Sure, but unless you've developed a superconducting substrate, or come up with a reliable, efficient 3D cooling system, or are willing to run the 3D transistors only at very low speed/power, you're going to run into serious heat dissipation problems.
Back then I was proposing a diamond semiconductor - supported and powered by water-cooled silver busbars. Diamond is extremely conductive thermally.

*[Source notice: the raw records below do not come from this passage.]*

(* ===== verification/IngestAtomicProofs.v ===== *)
(** A bulk ingest that fails leaves nothing behind, from what the server promises
    about transactions: the statements of an ingest keep its scope open, and the
    end of the scope undoes them. *)

From stdpp Require Import base list numbers strings gmap.
From S2P Require Import Prelude RustStd Types Calendar ArrowData Encode Errors SqlScan Template PreparedCache Compression Ingest Transactions TransactionsProofs AtomicProofs Prepare PrepareProofs ParameterBatch ParameterBatchProofs Statement ReadPath Options Connection Append IngestMemory IngestRun IngestRunProofs.
Local Open Scope Z_scope.

(** The server at an end of the conversation, whatever it was answered. *)
Inductive dialog_end {db} : CopyDialog db → db → Prop :=
| end_now reply d : dialog_end (DialogEnd reply d) d
| end_later filename next answer d : dialog_end (next answer) d → dialog_end (DialogFile filename next) d.

(** What a statement in an open transaction leaves as it is: what is committed,
    the mode, and the savepoints other than those of [touched]. *)
Definition unmoved {db content} `{!Server db, !TransactionLaws db content} (touched : bytes → Prop) (d d' : db) : Prop :=
  durable d' = durable d ∧ server_autocommit d' = Ok false ∧ ∀ name, ¬ touched name → saved d' name = saved d name.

The bandgap is 5.5V, corresponding to the deep ultraviolet, so you can run it very hot without fouling the electrical properties (though you have to keep; it below 752 F or it will gradually degrade.) I'd want to put it in a bottle with an inert atmosphere so it wouldn't oxidize at high temperature, either.
The flip side of the big bandgap is that it consumes more energy - and generates more heat - when switching than current silicon designs which run at about a third that voltage.
These days I'd probably go for layers of graphine, which conducts heat even better than diamond.
With a rectangular solid you can get a LOT of transistors (and their interconnects) into a few cubic feet. The original proposal was for a six-foot cube - 216 cubic feet. Powering and cooling on two faces gives you 72 square feet of heat and power transfer serice, with 432 square feet on the other two faces for optical I/O fibers. Nowadays I'd take a page from Gene Amdahl and go a tad smaller: so, like the 1960s-era cabinets for IBM compter components, the block of logic and its supporting structures would fit into a standard elevator.